PROBLEM REQUIREMENTS: With the material below, print exactly the lines between the line holding "- destruct (Z.leb_spec" and the line holding "assert (length (List.filter", inclusive. Add nothing else.

SOURCE RECORDS:
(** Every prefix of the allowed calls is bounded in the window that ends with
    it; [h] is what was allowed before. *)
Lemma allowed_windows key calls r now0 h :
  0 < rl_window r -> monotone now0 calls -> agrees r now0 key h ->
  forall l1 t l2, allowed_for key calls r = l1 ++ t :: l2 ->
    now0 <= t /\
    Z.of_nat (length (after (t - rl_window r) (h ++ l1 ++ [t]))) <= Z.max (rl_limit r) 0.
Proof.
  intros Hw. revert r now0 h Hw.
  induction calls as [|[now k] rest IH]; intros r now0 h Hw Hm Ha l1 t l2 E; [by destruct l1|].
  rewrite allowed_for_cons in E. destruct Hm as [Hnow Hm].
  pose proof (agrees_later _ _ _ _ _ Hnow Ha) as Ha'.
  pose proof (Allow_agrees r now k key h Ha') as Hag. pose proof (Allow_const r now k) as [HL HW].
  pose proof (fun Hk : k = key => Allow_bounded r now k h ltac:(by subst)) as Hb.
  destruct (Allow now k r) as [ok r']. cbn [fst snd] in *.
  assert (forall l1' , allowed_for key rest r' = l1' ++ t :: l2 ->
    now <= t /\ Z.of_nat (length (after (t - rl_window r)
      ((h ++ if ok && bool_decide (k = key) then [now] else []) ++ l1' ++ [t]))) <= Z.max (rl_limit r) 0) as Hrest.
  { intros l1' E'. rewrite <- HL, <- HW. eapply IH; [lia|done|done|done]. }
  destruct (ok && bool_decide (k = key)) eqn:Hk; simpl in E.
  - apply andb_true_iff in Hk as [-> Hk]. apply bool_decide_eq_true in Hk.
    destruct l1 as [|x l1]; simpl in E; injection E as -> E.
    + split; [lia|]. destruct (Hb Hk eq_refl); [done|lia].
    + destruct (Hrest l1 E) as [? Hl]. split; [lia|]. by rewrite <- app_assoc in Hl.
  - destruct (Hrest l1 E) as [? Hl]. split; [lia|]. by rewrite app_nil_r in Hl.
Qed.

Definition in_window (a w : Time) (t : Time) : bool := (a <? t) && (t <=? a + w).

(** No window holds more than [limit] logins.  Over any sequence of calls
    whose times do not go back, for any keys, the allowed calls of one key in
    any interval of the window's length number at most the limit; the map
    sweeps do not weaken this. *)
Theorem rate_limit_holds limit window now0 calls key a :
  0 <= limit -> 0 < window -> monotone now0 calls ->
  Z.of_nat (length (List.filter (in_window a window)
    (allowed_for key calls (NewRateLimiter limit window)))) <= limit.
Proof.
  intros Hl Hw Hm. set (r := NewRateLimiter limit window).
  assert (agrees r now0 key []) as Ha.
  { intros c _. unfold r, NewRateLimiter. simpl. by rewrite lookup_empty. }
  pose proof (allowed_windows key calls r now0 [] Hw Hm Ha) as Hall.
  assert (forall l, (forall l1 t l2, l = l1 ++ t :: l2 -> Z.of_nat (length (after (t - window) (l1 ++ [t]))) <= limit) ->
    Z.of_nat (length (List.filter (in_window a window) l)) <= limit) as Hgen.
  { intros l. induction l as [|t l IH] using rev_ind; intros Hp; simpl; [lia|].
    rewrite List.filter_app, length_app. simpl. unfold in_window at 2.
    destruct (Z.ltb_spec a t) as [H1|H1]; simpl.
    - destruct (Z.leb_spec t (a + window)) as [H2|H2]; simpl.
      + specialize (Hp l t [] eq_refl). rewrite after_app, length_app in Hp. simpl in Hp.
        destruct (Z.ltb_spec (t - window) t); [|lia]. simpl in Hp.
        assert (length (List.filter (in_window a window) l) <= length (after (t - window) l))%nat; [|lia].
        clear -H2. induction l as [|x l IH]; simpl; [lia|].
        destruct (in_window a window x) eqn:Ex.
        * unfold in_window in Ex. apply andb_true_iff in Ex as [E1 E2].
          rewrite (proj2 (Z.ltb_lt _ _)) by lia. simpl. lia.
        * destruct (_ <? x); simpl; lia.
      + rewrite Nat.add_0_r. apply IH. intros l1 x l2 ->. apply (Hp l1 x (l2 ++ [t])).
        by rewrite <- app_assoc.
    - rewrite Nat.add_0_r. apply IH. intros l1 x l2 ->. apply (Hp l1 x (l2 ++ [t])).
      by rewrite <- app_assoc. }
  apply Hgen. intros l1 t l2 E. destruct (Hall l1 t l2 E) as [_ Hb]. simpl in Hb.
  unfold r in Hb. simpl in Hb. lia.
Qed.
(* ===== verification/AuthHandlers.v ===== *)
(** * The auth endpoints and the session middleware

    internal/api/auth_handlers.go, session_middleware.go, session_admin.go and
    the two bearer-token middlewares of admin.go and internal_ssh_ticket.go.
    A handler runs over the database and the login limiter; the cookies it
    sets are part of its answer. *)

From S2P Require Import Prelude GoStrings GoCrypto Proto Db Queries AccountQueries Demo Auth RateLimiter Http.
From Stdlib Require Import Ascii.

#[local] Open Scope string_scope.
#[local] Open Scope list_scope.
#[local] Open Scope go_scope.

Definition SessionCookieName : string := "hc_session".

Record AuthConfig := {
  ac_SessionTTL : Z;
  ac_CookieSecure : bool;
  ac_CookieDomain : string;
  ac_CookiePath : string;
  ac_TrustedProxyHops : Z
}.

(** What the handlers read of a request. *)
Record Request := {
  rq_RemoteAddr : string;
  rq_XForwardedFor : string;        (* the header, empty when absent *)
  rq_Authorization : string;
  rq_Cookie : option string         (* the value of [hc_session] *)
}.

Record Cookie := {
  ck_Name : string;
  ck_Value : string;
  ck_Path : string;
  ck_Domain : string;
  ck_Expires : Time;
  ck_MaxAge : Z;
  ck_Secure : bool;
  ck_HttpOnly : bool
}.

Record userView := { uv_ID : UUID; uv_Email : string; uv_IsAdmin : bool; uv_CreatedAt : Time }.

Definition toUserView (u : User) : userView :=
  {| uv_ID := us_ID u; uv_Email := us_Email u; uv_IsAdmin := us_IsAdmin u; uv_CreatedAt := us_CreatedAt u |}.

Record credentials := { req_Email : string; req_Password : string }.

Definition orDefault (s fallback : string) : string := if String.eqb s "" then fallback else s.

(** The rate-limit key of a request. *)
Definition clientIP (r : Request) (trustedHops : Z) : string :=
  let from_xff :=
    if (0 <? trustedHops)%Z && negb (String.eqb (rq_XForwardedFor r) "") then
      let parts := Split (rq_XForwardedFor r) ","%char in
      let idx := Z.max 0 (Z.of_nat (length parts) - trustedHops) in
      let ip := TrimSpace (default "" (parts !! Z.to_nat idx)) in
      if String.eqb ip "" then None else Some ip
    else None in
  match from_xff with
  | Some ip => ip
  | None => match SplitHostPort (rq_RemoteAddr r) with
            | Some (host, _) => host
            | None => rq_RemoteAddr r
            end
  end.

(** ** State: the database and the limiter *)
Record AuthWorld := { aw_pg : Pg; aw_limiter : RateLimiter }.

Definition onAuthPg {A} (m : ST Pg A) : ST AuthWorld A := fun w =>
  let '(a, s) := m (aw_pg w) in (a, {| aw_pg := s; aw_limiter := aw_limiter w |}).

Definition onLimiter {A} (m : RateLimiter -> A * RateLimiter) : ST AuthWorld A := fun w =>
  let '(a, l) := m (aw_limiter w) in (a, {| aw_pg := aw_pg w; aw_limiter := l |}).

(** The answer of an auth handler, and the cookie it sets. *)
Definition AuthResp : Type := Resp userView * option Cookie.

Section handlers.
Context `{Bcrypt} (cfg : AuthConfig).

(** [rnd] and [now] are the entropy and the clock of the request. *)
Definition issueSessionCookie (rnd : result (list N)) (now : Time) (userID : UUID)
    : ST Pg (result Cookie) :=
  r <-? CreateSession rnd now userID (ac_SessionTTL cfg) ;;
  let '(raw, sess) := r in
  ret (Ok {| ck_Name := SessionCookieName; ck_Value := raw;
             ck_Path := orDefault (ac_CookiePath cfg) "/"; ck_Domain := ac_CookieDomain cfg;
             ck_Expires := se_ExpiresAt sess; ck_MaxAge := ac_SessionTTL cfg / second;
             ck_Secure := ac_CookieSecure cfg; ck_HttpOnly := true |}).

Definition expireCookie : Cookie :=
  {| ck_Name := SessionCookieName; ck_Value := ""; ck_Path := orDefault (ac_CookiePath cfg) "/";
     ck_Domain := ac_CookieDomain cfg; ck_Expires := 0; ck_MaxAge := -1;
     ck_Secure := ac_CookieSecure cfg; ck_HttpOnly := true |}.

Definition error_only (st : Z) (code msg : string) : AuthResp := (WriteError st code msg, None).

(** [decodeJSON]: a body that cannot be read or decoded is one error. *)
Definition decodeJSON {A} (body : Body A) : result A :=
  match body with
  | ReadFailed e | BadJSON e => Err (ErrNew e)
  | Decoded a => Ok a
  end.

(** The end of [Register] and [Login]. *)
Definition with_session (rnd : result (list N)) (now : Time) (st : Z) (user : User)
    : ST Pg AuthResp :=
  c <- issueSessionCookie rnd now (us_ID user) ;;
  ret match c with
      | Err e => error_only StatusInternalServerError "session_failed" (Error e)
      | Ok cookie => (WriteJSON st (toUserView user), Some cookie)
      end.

WRITTEN SOLUTION:
    - destruct (Z.leb_spec t (a + window)) as [H2|H2]; simpl.
      + specialize (Hp l t [] eq_refl). rewrite after_app, length_app in Hp. simpl in Hp.
        destruct (Z.ltb_spec (t - window) t); [|lia]. simpl in Hp.
        assert (length (List.filter (in_window a window) l) <= length (after (t - window) l))%nat; [|lia].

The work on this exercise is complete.